PMHS is the home of the Comets sports teams, who compete in section 1 of the Lancaster-Lebanon League. Penn Manor athletic teams have won four state championships. The girls' soccer team won the state title in both 2002 and 2005, and the boys' baseball team was the state champion in 2005. The girls' field hockey team won the state championship in 2008. The class of 2004's baseball team was the first to achieve a sectional championship since 1979. In addition, the wrestling team achieved section champions in 2006.

The girls' track and field teams of 1977 and 1978 were Lancaster County Champions and sent several girls on to compete and win at the District Track and Field Meet. Several girls went on to compete and place at the Pennsylvania State High School Track and Field Meet.

The Penn Manor field hockey team made two consecutive state championship appearances in 2007 and 2008 under head coach Matthew Soto, and brought the title home to Millersville in 2008. In 2009, the Comets had an undefeated regular season in the Lancaster Lebanon League and proceeded to win the Section 1, Lancaster Lebanon League, and District III championship titles.

===Theatrics===
Penn Manor's theatre program, responsible for the fall play and spring musical, is called Penn Manor Productions. The program teaches students how to build sets, hang lights, paint, design sound, apply realistic stage makeup, find scenic props, and assist with costumes. Recently the "techie" program has taken the next step. Students are now trained on all matters of theatre, so that they can run the auditorium for any production (play, musical, or assembly) without assistance. Being one of the largest programs at the school, Penn Manor Theatre offers hundreds of students an opportunity to learn about all aspects of the art of theatre.
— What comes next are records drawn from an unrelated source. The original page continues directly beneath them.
(* ===== verification/Prelude.v ===== *)
(** * Wittche OS: a verification library

    Wittche is a small 32-bit operating system in C: a kernel with a page
    allocator, a heap, paging, a RAM disk with a file system, processes with a
    priority scheduler and message queues, drivers for screen, keyboard and timer,
    system calls, and a shell.  [kernel_main] (kernel/kernel.c) sets the components
    up one after the other and enters the shell; from then on the keyboard feeds
    the shell, the timer wakes sleepers and runs the scheduler, and programs reach
    the kernel through interrupt 0x80.

    ** How C is modelled

    An integer is a [Z]; [u8], [u32], [s8], [s32] write out the wrap-around of its
    type wherever the code can leave the range.  A function with effects is a
    value of [M S A]: it takes the state [S] of its component, and returns an
    outcome, the new state and the list of its observable events (text for the
    screen, bytes for I/O ports).  The outcome is a value or the reason why the code
    did not go on: [Undefined] (an access outside an object, a value never
    written), [Switched] (the CPU went to another process), [Halted] (the code
    waits for ever), [UserMode] (the CPU left for user mode), [Fault] (an exception of
    the CPU), [OutOfFuel].  [zoom] runs the code of a component inside a
    state that contains it, so the composition of the definitions is that of the
    calls in C.

    ** Files

    Foundations
    - [Prelude]: machine integers, the monad, its [run] tactics, colours, events.
    - [Bits]: bitmaps as sets of numbers; [Mem], [Bytes]: byte memory, slices,
      little-endian words.
    - [CString]: kernel/string.c.  [Words]: [str_trim], [str_split] against lists.

    Memory
    - [Pmm]: kernel/pmm.c.  The bitmap search is proved equal to a first-fit
      search, and every sequence of calls keeps the counter right.
    - [Heap]: kernel/heap.c, on bytes: block headers live in the memory they manage.
      [heap_wf h bs] says that the bytes of [h] are the list of blocks [bs]; the
      calls refine functions on such lists.  [HeapUse]: what is taken and
      given back leaves the same blocks.
    - [Alloc]: the classes [KmallocOps] and [Allocator], the heap's calls and what they
      promise to its clients; [HeapAlloc] has the instances.
    - [Paging]: kernel/paging.c with page tables in physical memory, CR0, CR3 and
      the TLB; [PagingWalk]: the meaning of the tables as a translation function;
      [PagingUser]: address spaces, page faults, reclaiming.

    Disk
    - [RamDisk]: kernel/ramdisk.c.
    - [Fs]: kernel/fs.c; [FsDisk]: codecs of inodes and superblock and the consistency
      of a mounted disk; [FsMount]: formatting and mounting; [FsFile]: reading and
      writing refine operations on a byte sequence; [FsDir], [FsNames]: the root
      directory as a list of names, creation, lookup and removal.

    Processes
    - [Process]: kernel/process.c; [Sched]: what the scheduler picks; [Ipc]: the ring
      buffer of messages refines a bounded queue; [Lifecycle]: creating and
      killing a process over the heap.
    - [Timer]: kernel/timer.c.  [Syscall]: kernel/syscall.c over the kernel and
      the caller's memory.  [Userlib]: kernel/userlib.c.

    Devices and the CPU
    - [Screen]: kernel/screen.c; [Kprintf]: kernel/kprintf.c; [Console]: the events
      of the other components run on the screen.
    - [Keyboard]: kernel/keyboard.c.
    - [Gdt], [Idt], [Isr]: kernel/gdt.c, idt.c, isr.c.
    - [X86]: the CPU under the assembly, with the checks of segment loads; [Switch]:
      kernel/switch.asm; [Stubs]: interrupt.asm with its table of stubs, syscall.asm
      and usermode.asm, the delivery of interrupts and [iret].

    Shell, boot and programs
    - [ShellLine], [Shell], [ShellFs], [ShellProc], [ShellRun]: kernel/shell.c, the
      line editor with tab completion, the thirty-one commands, the history, the
      dispatcher and the main loop; [ShellFiles], [ShellMem]: what the file
      commands and the memory test do to the system.
    - [Kernel]: [kernel_main] of kernel/kernel.c; [KernelRun]: that it reaches the
      shell.
    - [Programs]: the demonstration programs of kernel/kernel.c; [UserPrograms]: what
      two of them put out through the system calls; [Demo]: turns of producer and
      consumer, timer ticks and the rest of the system as a step relation.  What
      the rest may do is the relation [others_may]: it neither kills the two nor
      sends to the consumer.

    ** What the theorems show

    - Memory: [kmalloc_spec], [kfree_spec], [krealloc_spec] describe the heap's calls on
      every branch, with the bytes of the other blocks; [kmalloc_kfree_restores],
      [address_space_reclaimed] and [memtest_restores] that what was taken comes
      back; [find_free_pages_first_fit] that the search with skips is the plain
      one; [paging_map_translates], [paging_map_user_code_spec] and
      [page_fault_spec] what the page tables translate to afterwards.
    - Disk: [boot_mounts]; [fs_write_spec], [fs_read_spec], [fs_create_spec],
      [fs_unlink_spec] and [path_lookup_spec] are refinements of a directory of
      byte sequences, errors and full disks included.
    - Processes: [schedule_picks_highest], [sleep_wakes_on_time],
      [process_create_spec], [create_kill_restores], [send_appends],
      [receive_takes_oldest], and [messages_in_order]: the demonstration delivers its
      messages complete and in order however its turns are interleaved with each
      other, with timer ticks and with steps of the rest of the system that leave
      its two processes alone.
    - Devices: no call of the screen leaves video memory; no key makes the line
      editor touch a byte outside its buffer; each vector of the interrupt table
      is the gate it should be.
    - Assembly: [switch_returns], the context switch is a call that returns;
      [interrupt_transparent] and [syscall_returns], what the stubs save and
      restore, vector by vector through the stub that
      interrupt.asm declares for it, for every C function that follows the calling
      convention ([c_function]).  They justify how the C model treats these points: [Switched]
      is followed by the code behind the call, an interrupt by the code it
      interrupted, [int $0x80] by the result of the dispatcher in EAX.
    - Shell and boot: [command_dispatch], [history_keeps_last_ten],
      [shell_run_rounds], [touch_rm_restores], [kernel_main_runs_shell]; and
      [usermode_output], a program through wrappers, dispatcher and call.
    - Some theorems state what the code does where it cannot be what it means to
      do: [user_process_faults],
      [user_directory_overwrites_heap], and lemmas such as
      [schedule_starves_middle], [cat_refuses_files], [command_overruns_copy],
      [inode_table_overlaps_data] and [kill_current_keeps_slot].

    ** Fuel

    Loops over an index are folds over the list of its values.  The others are
    [iterate], and the theorems show that the bound suffices: [heap_fuel] (131074
    rounds; a block has at least 32 bytes, so the heap holds at most 131072);
    the search for pages, one round per page and two; reading and writing a file,
    twelve rounds (a file has ten blocks); [shell_run], one round per key and one;
    [timer_wait], any bound above the ticks waited for.  Digits of a number: 33
    for [utoa], 32 for [itoa], 11 in decimal, more than 32 bits can need.

    ** Parameters and limits

    What C leaves open is a parameter: the contents of uninitialised locals
    ([frame], [junk_pcb], [junk_queue]), registers a wrapper does not set, the
    addresses of the linked functions and tables.  Keys are the list of the
    characters read.

    The memory of the heap, that of the page tables and the user memory are separate
    states, although the heap lies in pages that [pmm_alloc_page] gives out;
    [user_directory_overwrites_heap] shows what that overlap does.  The words
    stored on a new stack are kept apart from the bytes of the block they lie in;
    a store outside that block is [Undefined].  The parameter [frame] is the stack
    from [cmd_copy] on: its 256 bytes and the bytes behind them, the first of which
    [strncpy] overwrites on every command ([command_overruns_copy]).
    The C model and the CPU meet in the control block: [saved] reads the structure
    [cpu_state_t] of [Process] out of memory.

    Not modelled: boot/boot.asm, 16-bit code on top of the BIOS, and the entry stub
    that calls [kernel_main]; the reload of the segment registers in gdt.asm;
    interrupts that arrive while a kernel function runs, during the boot or within
    a turn of a program (the functions of [Process] are atomic in the model, which
    the code does not enforce); [idle_task], which only halts; the macros SYSCALL2
    and SYSCALL4, which nothing uses. *)

From Stdlib Require Export ZArith Lia String Ascii.
From stdpp Require Export base list gmap numbers.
Penn Manor's theatre club is International Thespian Society (ITS) Troupe #274. ITS meets once a week during homeroom club period. ITS members earn theatre points for hours spent on theatre work. Upon earning enough points for induction into ITS, students may wear ITS insignia at graduation; however, induction is not required for club participation. ITS activities include an apple dumpling fundraiser, aiding charities such as the TOTS-EAT food drive and Broadway Cares/Equity Fights Aids, attending the state conference, and assisting Penn Manor Productions by serving as ushers for performances. Participation in both ITS and PMP is not required, but most ITS members are active in shows, and most PMP cast/crew are ITS members. ITS Troupe #274 is run by a group of elected student officers supervised by faculty director and advisers.

During the International Thespian Society Conference held in December at Connellsville High School, Penn Manor students Katie Irwin and Charles Blymier were inducted into the 2010 PA Thespian Performance Hall of Fame and Technical Hall of Fame, respectively. In addition, Blymier won a Technical Cash Award, and Irwin was elected to the state board.

==National recognition==

Penn Manor and Manor Middle school have participated in Team America Rocketry Challenge (TARC) since 2003. TARC is a national rocketry contest for grades 7-12. The school has reached the national finals every year, and won the national championship in 2004 with a team composed of Cam Aumet, Bob O'Connor, and Benjamin Raush. The Penn Manor Rocket teams have been recognized as among the best TARC programs in the country. In 2010, Penn Manor's TARC team won first place in the nation. The team members were Brendan Stoeckl, Jordan Franssen, Nate Bernhardt, and Tyler Funk. The team traveled to London to compete against the national champions from the UK and France in an international rocketry competition at the Farnborough air show. On July 23, 2010, the team defeated the UK and France to bring the international title to the United States for the first time in the competition's history.

Penn Manor's Technology Student Association (TSA) chapter has placed first in the nation in events.

Penn Manor's website initiatives and technology programs were selected by Macromedia/Adobe Software for a case study in 2005.